Suppose $W$ is a subspace of $M_n(\mathbb{R})$ with property that $\text{trace}(AB) = 0$ for all $A,B \in W$. I want to find the largest possible dimension of $W$.
It seems like the answer is $n(n - 1)/2$, I can find such set of matrices namely the set of all triangular matrices, either upper or lower bot not both, with zero diagonal. They are of the form $$\begin{bmatrix} 0 & * & * & * & \dots & * \\ 0 & 0 & * & * & \dots & *\\ 0 & 0 & 0 & * & \dots & *&\\ \vdots & \vdots & \vdots & \vdots & \ddots & *\\ 0 & 0 & 0 & 0 &\dots & 0\end{bmatrix}$$ (or the lower one).
I have problem showing this is the largest dimension it can get. Clearly one of the basis of this subspace is the set of matrices with entry 1 in one of those $*$ and zero otherwise, there are $n(n - 1)/2$ such matrices.
I can show that when adding one more matrix to this basis the property $\text{trace}(AB)$ can no longer hold. Is this the correct way to prove it? Because I think there's an error with this since I start with the uppertriangular then add one more(not general).
The statement is correct, but the method---showing that your candidate subspace is not a proper subspace of any larger subspace that satisfies the criterion---perhaps requires some additional justification:
Hint Show that $B : (X, Y) \mapsto \operatorname{tr}(X Y)$ is a nondegenerate, symmetric bilinear form in this language, the problem asks for the largest dimension of any totally isotropic subspace $W \leq M(n, \Bbb R)$. Then, apply Witt's Theorem.
Here's an alternative method for showing the claim that doesn't require constructing an explicit candidate, at the cost of using some (well-known) facts about semisimple Lie algebras.
First, we can recognize that $B : (X, Y) \mapsto \operatorname{tr}(X Y)$ coincides with a multiple of the Killing form on the codimension-$1$ subspace $\mathfrak{sl}(n, \Bbb R) := \ker \operatorname{tr}$. But the Lie algebra $\mathfrak{sl}(n, \Bbb R)$ (defined by taking the usual commutator of matrices) is the split real form of a semisimple Lie algebra, so the signature of its Killing form, is equal to the rank of the algebra, namely, $n - 1$, that is, the restriction of $B$ to $\mathfrak{sl}(n, \Bbb R)$ has signature $\left(\frac{1}{2} n (n + 1) - 1, \frac{1}{2} n (n - 1)\right)$.

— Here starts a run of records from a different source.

(** ** Exceptions and results *)

(** The exceptions the program can meet. [SystemExit] is raised by
    [sys.exit] and, like every exception that no handler catches, ends the
    process. *)
Inductive exn : Type :=
| SystemExit (code : Z)
| GetoptError (msg : string)
| PycurlError (description : string)
| KeyError (key : string)
| IndexError
| TypeError
| ValueError
| OverflowError
| AttributeError.

Inductive result (A : Type) : Type :=
| Ok (a : A)
| Raise (e : exn).

Arguments Ok {A} a.
Arguments Raise {A} e.

Definition rbind {A B : Type} (r : result A) (k : A -> result B) : result B :=
  match r with
  | Ok a => k a
  | Raise e => Raise e
  end.

Notation "x <-? r ;; k" := (rbind r (fun x => k))
  (at level 61, r at next level, right associativity).
Notation "' pat <-? r ;; k" :=
  (rbind r (fun x => match x with pat => k end))
  (at level 61, pat pattern, r at next level, right associativity).

(** ** Dictionaries in insertion order *)

Module Dict.

Definition t (V : Type) : Type := list (string * V).

(** [d[k]], [None] when the key is absent *)
Fixpoint get {V : Type} (d : t V) (k : string) : option V :=
  match d with
  | [] => None
  | (k', v) :: rest => if String.eqb k k' then Some v else get rest k
  end.

(** [d[k] = v]: an existing key keeps its place, a new one goes last. *)
Fixpoint set {V : Type} (d : t V) (k : string) (v : V) : t V :=
  match d with
  | [] => [(k, v)]
  | (k', v') :: rest =>
      if String.eqb k k' then (k', v) :: rest else (k', v') :: set rest k v
  end.

Definition keys {V : Type} (d : t V) : list string := List.map fst d.

(** [bool(d)] *)
Definition nonempty {V : Type} (d : t V) : bool :=
  match d with [] => false | _ => true end.

(** [next(iter(d))] on a dictionary that is not empty *)
Definition first_key {V : Type} (d : t V) : option string :=
  match d with
  | [] => None
  | (k, _) :: _ => Some k
  end.

(** The dictionary built by inserting the pairs in order. *)
Definition of_pairs {V : Type} (l : list (string * V)) : t V :=
  fold_left (fun d kv => set d (fst kv) (snd kv)) l [].

End Dict.

(** ** Python values *)

Inductive pyval : Type :=
| PyNone
| PyBool (b : bool)
| PyInt (z : Z)
| PyFloat (f : spec_float)
| PyStr (s : string)
| PyList (l : list pyval)
| PyDict (d : list (string * pyval)).

Module Py.

(** One character of [repr] of a [str] quoted with [quote]. *)
Definition repr_char (quote : ascii) (c : ascii) : string :=
  let n := PyStr.code c in
  if Ascii.eqb c quote || Ascii.eqb c "\"%char then String "\"%char (String c "")
  else if n =? 9 then "\t"
  else if n =? 10 then "\n"
  else if n =? 13 then "\r"
  else if (n <? 32) || (n =? 127) then "\x" ++ PyStr.hex2 n
  else String c "".

Fixpoint concat_map (f : ascii -> string) (s : string) : string :=
  match s with
  | EmptyString => ""
  | String c s' => f c ++ concat_map f s'
  end.

(** [repr(s)] for a [str]: single quotes, unless the string holds a
    single quote and no double quote. *)
Definition repr_str (s : string) : string :=
  let quote :=
    if PyStr.contains "'"%char s && negb (PyStr.contains (ascii_of_nat 34) s)
    then ascii_of_nat 34 else "'"%char in
  String quote (concat_map (repr_char quote) s ++ String quote "").

(** [repr(v)] *)
Fixpoint repr (v : pyval) : string :=
  match v with
  | PyNone => "None"
  | PyBool b => if b then "True" else "False"
  | PyInt z => PyStr.of_Z z
  | PyFloat f => Float.repr f
  | PyStr s => repr_str s
  | PyList l => "[" ++ PyStr.join ", " (List.map repr l) ++ "]"
  | PyDict d =>
      "{" ++ PyStr.join ", "
               (List.map (fun kv => match kv with
                                    | (k, x) => repr_str k ++ ": " ++ repr x
                                    end) d)
          ++ "}"
  end.

(** [str(v)], which is also [format(v, '')] and what an f-string field
    without a format specification yields. *)
Definition str (v : pyval) : string :=
  match v with
  | PyStr s => s
  | _ => repr v
  end.

(** [float(z)] for an [int] *)
Definition float_of_int (z : Z) : result spec_float :=
  let f := Float.of_Z z in
  if Float.is_finite f then Ok f else Raise OverflowError.

(** [format(v, '.2f')]: defined on numbers; a [str] does not know the
    format code [f] ([ValueError]), the other types take no format
    specification at all ([TypeError]). *)
Definition format_2f (v : pyval) : result string :=
  match v with
  | PyFloat f => Ok (Float.format_2f f)
  | PyInt z =>
      match float_of_int z with
      | Ok f => Ok (Float.format_2f f)
      | Raise e => Raise e
      end
  | PyBool b => Ok (Float.format_2f (Float.of_Z (if b then 1 else 0)))
  | PyStr _ => Raise ValueError
  | PyNone | PyList _ | PyDict _ => Raise TypeError
  end.

(** [v[k]] for a string [k] *)
Definition getitem (v : pyval) (k : string) : result pyval :=
  match v with
  | PyDict d =>
      match Dict.get d k with
      | Some x => Ok x
      | None => Raise (KeyError k)
      end
  | _ => Raise TypeError
  end.

End Py.

(** ** JSON *)

(** The syntax tree of a JSON text as [json.loads] reads it. A number
    written without fraction and exponent is an [int]; any other number is
    the decimal [m * 10 ^ e] with its sign. *)
Inductive json : Type :=
| JNull
| JBool (b : bool)
| JInt (z : Z)
| JReal (neg : bool) (m : N) (e : Z)
| JNaN
| JInfinity (neg : bool)
| JString (s : string)
| JArray (l : list json)
| JObject (members : list (string * json)).

Module Json.

(** [json.loads]: the members of an object are inserted in order, so a
    repeated name keeps its first place and its last value. *)
Fixpoint loads (j : json) : pyval :=
  match j with
  | JNull => PyNone
  | JBool b => PyBool b
  | JInt z => PyInt z
  | JReal neg m e => PyFloat (Float.of_decimal neg m e)
  | JNaN => PyFloat S754_nan
  | JInfinity neg => PyFloat (S754_infinity neg)
  | JString s => PyStr s
  | JArray l => PyList (List.map loads l)
  | JObject members =>
      PyDict (Dict.of_pairs
                (List.map (fun kv => match kv with
                                     | (k, x) => (k, loads x)
                                     end) members))
  end.

(** One character of a string as [json.dump] writes it with its default
    [ensure_ascii]. *)
Definition encode_char (c : ascii) : string :=
  let n := PyStr.code c in
  if n =? 34 then String "\"%char PyStr.dquote
  else if n =? 92 then "\\"
  else if n =? 10 then "\n"
  else if n =? 13 then "\r"
  else if n =? 9 then "\t"
  else if n =? 12 then "\f"
  else if n =? 8 then "\b"
  else if (n <? 32) || (126 <? n) then "\u00" ++ PyStr.hex2 n
  else String c "".

Definition encode_str (s : string) : string :=
  PyStr.dquote ++ Py.concat_map encode_char s ++ PyStr.dquote.

Definition encode_float (f : spec_float) : string :=
  match f with
  | S754_nan => "NaN"
  | S754_infinity false => "Infinity"
  | S754_infinity true => "-Infinity"
  | _ => Float.repr f
  end.

(** [json.dumps(v)] with the default separators *)
Fixpoint dumps (v : pyval) : string :=
  match v with
  | PyNone => "null"
  | PyBool b => if b then "true" else "false"
  | PyInt z => PyStr.of_Z z
  | PyFloat f => encode_float f
  | PyStr s => encode_str s
  | PyList l => "[" ++ PyStr.join ", " (List.map dumps l) ++ "]"
  | PyDict d =>
      "{" ++ PyStr.join ", "
               (List.map (fun kv => match kv with
                                    | (k, x) => encode_str k ++ ": " ++ dumps x
                                    end) d)
          ++ "}"
  end.

End Json.

(** ** The process: output streams, requests and exceptions *)

(** What the process has done so far: the text written to standard output
    and to standard error, and the URLs requested, oldest first. *)
Record process : Type := {
  stdout : string;
  stderr : string;
  requests : list string
}.

Definition start : process := {| stdout := ""; stderr := ""; requests := [] |}.

(** The three ways the process leaves a trace. *)
Definition out (p : process) (s : string) : process :=
  {| stdout := stdout p ++ s; stderr := stderr p; requests := requests p |}.

Definition err (p : process) (s : string) : process :=
  {| stdout := stdout p; stderr := stderr p ++ s; requests := requests p |}.

Definition asked (p : process) (url : string) : process :=
  {| stdout := stdout p; stderr := stderr p;
     requests := List.app (requests p) [url] |}.

Definition M (A : Type) : Type := process -> result A * process.

Definition ret {A : Type} (a : A) : M A := fun p => (Ok a, p).

Definition bind {A B : Type} (m : M A) (k : A -> M B) : M B :=
  fun p =>
    match m p with
    | (Ok a, p') => k a p'
    | (Raise e, p') => (Raise e, p')
    end.

Notation "x <- m ;; k" := (bind m (fun x => k))
  (at level 61, m at next level, right associativity).
Notation "' pat <- m ;; k" :=
  (bind m (fun x => match x with pat => k end))
  (at level 61, pat pattern, m at next level, right associativity).
Notation "m ;; k" := (bind m (fun _ => k))
  (at level 61, right associativity).

Definition raise {A : Type} (e : exn) : M A := fun p => (Raise e, p).

Definition lift {A : Type} (r : result A) : M A := fun p => (r, p).

(** [sys.stdout.write(s)] *)
Definition write (s : string) : M unit := fun p => (Ok tt, out p s).

(** [print(s)] *)
Definition print (s : string) : M unit := write (s ++ PyStr.nl).

(** [print(s, file=sys.stderr)] *)
Definition eprint (s : string) : M unit :=
  fun p => (Ok tt, err p (s ++ PyStr.nl)).

(** [sys.exit(code)] *)
Definition sys_exit {A : Type} (code : Z) : M A := raise (SystemExit code).

(** [try: body except ...: handler]: the handler chooses the exceptions it
    catches; the others pass through. What the body wrote stays written. *)
Definition try_except {A : Type} (body : M A) (handler : exn -> option (M A))
  : M A :=
  fun p =>
    match body p with
    | (Raise e, p') =>
        match handler e with
        | Some h => h p'
        | None => (Raise e, p')
        end
    | r => r
    end.

(** The exit status of the process: 0 when [main] returns, the code of
    [sys.exit], 1 when an exception reaches the top. *)
Definition exit_status {A : Type} (r : result A) : Z :=
  match r with
  | Ok _ => 0
  | Raise (SystemExit code) => code
  | Raise _ => 1
  end.

(** ** The world outside *)

(** What [Curl.perform] meets at a URL: a transport failure with its
    description, or a body; a body that is not JSON text in UTF-8 is
    [None]. *)
Inductive response : Type :=
| TransportError (description : string)
| Body (content : option json).

Record environ : Type := {
  posixly_correct : bool;
  http_get : string -> response
}.

(** ** [getopt] *)

Module Getopt.

Definition options : Type := list (string * string).

(** [opts.append((option, argument))] *)
Definition append (opts : options) (option argument : string) : options :=
  List.app opts [(option, argument)].

(** [short_has_arg(opt, shortopts)] *)
Fixpoint short_has_arg (opt : ascii) (shortopts : string) : result bool :=
  match shortopts with
  | EmptyString =>
      Raise (GetoptError ("option -" ++ String opt "" ++ " not recognized"))
  | String c rest =>
      if Ascii.eqb opt c && negb (Ascii.eqb c ":"%char)
      then Ok (PyStr.startswith rest ":")
      else short_has_arg opt rest
  end.

(** [do_shorts(opts, optstring, shortopts, args)] *)
Fixpoint do_shorts (opts : options) (optstring shortopts : string)
         (args : list string) : result (options * list string) :=
  match optstring with
  | EmptyString => Ok (opts, args)
  | String opt optstring' =>
      has_arg <-? short_has_arg opt shortopts ;;
      if has_arg then
        if String.eqb optstring' "" then
          match args with
          | [] =>
              Raise (GetoptError
                       ("option -" ++ String opt "" ++ " requires argument"))
          | optarg :: args' =>
              Ok (append opts ("-" ++ String opt "") optarg, args')
          end
        else Ok (append opts ("-" ++ String opt "") optstring', args)
      else
        do_shorts (append opts ("-" ++ String opt "") "")
                  optstring' shortopts args
  end.

(** [long_has_args(opt, longopts)] *)
Definition long_has_args (opt : string) (longopts : list string)
  : result (bool * string) :=
  let possibilities := filter (fun o => PyStr.startswith o opt) longopts in
  match possibilities with
  | [] => Raise (GetoptError ("option --" ++ opt ++ " not recognized"))
  | unique_match :: others =>
      if existsb (String.eqb opt) possibilities then Ok (false, opt)
      else if existsb (String.eqb (opt ++ "=")) possibilities then Ok (true, opt)
      else
        match others with
        | _ :: _ =>
            Raise (GetoptError ("option --" ++ opt ++ " not a unique prefix"))
        | [] =>
            if PyStr.endswith unique_match "="
            then Ok (true, PyStr.take (String.length unique_match - 1)
                                      unique_match)
            else Ok (false, unique_match)
        end
  end.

On the other hand, $M(n, \Bbb R)$ decomposes as the orthogonal direct sum of the span $\operatorname{span}\{1_n\}$ of the identity matrix and $\mathfrak{sl}(n, \Bbb R)$, and $B$ is positive-definite on $\operatorname{span}\{1_n\}$, so $B$ has signature $\left(\frac{1}{2} n (n + 1), \frac{1}{2} n (n - 1)\right)$. Thus, the largest possible dimension of a maximal totally isotropic subspace $W \leq M(n, \Bbb R)$ is $\frac{1}{2} n (n - 1)$.
One more method is to find a pseudo-orthogonal basis for $B$ and use that to compute its signature, though arguably this is no easier than finding a candidate maximal subspace in the first place.